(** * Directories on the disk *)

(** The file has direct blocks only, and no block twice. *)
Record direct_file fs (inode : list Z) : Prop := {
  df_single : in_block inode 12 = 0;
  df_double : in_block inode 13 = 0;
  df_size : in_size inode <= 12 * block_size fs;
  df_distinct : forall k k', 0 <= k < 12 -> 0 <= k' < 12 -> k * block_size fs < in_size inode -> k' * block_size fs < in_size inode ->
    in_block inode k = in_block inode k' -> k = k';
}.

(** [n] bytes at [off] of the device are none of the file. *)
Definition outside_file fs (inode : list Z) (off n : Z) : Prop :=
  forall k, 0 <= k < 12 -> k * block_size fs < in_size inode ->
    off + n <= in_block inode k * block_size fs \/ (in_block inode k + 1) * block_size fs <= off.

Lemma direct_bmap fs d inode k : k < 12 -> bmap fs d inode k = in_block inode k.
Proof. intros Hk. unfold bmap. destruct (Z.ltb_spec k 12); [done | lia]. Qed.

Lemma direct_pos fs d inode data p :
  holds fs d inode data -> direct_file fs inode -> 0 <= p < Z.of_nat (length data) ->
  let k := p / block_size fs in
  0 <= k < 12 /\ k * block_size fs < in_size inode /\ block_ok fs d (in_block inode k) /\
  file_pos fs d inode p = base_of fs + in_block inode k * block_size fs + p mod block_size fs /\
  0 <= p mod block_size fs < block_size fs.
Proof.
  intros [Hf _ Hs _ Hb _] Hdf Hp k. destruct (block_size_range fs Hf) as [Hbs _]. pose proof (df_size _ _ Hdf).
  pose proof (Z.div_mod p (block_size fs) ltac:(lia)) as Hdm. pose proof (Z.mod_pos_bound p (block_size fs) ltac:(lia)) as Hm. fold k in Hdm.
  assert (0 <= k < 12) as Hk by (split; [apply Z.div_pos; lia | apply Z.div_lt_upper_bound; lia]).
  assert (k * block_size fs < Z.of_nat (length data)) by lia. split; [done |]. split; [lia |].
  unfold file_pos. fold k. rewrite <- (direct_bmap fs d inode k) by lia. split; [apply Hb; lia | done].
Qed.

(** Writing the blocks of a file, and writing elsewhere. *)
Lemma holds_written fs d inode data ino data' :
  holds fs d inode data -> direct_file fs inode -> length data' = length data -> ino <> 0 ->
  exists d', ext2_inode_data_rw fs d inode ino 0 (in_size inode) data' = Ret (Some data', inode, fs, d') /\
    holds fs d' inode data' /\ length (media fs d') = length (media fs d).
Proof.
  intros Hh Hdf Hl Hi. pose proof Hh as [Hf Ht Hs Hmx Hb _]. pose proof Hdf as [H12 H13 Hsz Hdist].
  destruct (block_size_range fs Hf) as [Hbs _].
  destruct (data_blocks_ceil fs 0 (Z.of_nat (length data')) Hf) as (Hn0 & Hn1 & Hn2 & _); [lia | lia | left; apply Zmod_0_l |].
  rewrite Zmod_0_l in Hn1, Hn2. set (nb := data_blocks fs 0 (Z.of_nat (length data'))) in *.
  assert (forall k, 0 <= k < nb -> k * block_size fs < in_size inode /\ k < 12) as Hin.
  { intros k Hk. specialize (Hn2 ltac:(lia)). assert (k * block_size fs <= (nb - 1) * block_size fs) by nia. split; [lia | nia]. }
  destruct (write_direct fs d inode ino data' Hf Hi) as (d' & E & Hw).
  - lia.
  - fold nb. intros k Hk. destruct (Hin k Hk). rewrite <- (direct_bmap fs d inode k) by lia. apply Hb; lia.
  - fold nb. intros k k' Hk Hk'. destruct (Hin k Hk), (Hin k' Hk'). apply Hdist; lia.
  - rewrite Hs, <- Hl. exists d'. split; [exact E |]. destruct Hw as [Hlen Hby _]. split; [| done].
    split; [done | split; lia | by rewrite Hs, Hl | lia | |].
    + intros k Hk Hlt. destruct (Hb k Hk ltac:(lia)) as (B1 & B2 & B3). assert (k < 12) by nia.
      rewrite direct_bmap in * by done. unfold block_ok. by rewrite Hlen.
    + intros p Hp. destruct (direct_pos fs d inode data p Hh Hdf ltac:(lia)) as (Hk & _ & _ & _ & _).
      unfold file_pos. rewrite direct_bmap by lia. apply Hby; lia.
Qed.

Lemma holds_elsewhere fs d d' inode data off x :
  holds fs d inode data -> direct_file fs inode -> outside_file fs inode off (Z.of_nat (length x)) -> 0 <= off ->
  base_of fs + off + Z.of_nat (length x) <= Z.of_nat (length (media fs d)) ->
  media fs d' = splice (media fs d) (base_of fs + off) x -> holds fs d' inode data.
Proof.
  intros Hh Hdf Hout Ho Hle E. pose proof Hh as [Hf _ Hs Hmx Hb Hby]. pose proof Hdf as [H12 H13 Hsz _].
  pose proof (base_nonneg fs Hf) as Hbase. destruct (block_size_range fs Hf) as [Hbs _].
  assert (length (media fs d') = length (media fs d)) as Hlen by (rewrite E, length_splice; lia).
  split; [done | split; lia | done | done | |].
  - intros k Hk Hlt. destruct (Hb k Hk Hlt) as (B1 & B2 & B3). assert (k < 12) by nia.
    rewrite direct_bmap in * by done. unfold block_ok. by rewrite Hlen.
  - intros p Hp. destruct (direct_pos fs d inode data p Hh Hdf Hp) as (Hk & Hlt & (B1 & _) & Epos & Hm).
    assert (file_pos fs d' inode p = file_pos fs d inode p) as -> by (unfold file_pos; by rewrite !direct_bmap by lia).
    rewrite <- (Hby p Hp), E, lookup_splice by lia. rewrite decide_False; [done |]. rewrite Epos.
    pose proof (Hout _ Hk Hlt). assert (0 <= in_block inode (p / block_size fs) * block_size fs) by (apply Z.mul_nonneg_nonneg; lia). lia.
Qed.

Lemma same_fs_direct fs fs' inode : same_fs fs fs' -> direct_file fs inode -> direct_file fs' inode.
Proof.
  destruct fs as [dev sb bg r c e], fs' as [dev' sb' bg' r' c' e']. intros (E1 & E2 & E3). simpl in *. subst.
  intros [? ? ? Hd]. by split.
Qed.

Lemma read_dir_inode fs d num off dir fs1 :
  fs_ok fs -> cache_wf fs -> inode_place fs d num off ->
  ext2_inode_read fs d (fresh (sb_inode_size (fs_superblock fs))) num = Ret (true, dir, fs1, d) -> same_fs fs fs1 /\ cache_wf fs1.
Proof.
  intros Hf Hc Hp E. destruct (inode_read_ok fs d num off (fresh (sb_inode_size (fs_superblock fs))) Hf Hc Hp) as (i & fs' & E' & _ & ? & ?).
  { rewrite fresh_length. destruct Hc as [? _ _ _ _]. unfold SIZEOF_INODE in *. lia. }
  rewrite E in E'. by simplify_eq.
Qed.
::::::::
▸ **TASK ITEM**
What is asked for is an exact copy of the lines above from the one containing "holds fs d inode data -> direct_file fs inode -> 0" through the one containing "intros [Hf _", and only those.

▸ **WORKED SOLUTION**
  holds fs d inode data -> direct_file fs inode -> 0 <= p < Z.of_nat (length data) ->
  let k := p / block_size fs in
  0 <= k < 12 /\ k * block_size fs < in_size inode /\ block_ok fs d (in_block inode k) /\
  file_pos fs d inode p = base_of fs + in_block inode k * block_size fs + p mod block_size fs /\
  0 <= p mod block_size fs < block_size fs.
Proof.
  intros [Hf _ Hs _ Hb _] Hdf Hp k. destruct (block_size_range fs Hf) as [Hbs _]. pose proof (df_size _ _ Hdf).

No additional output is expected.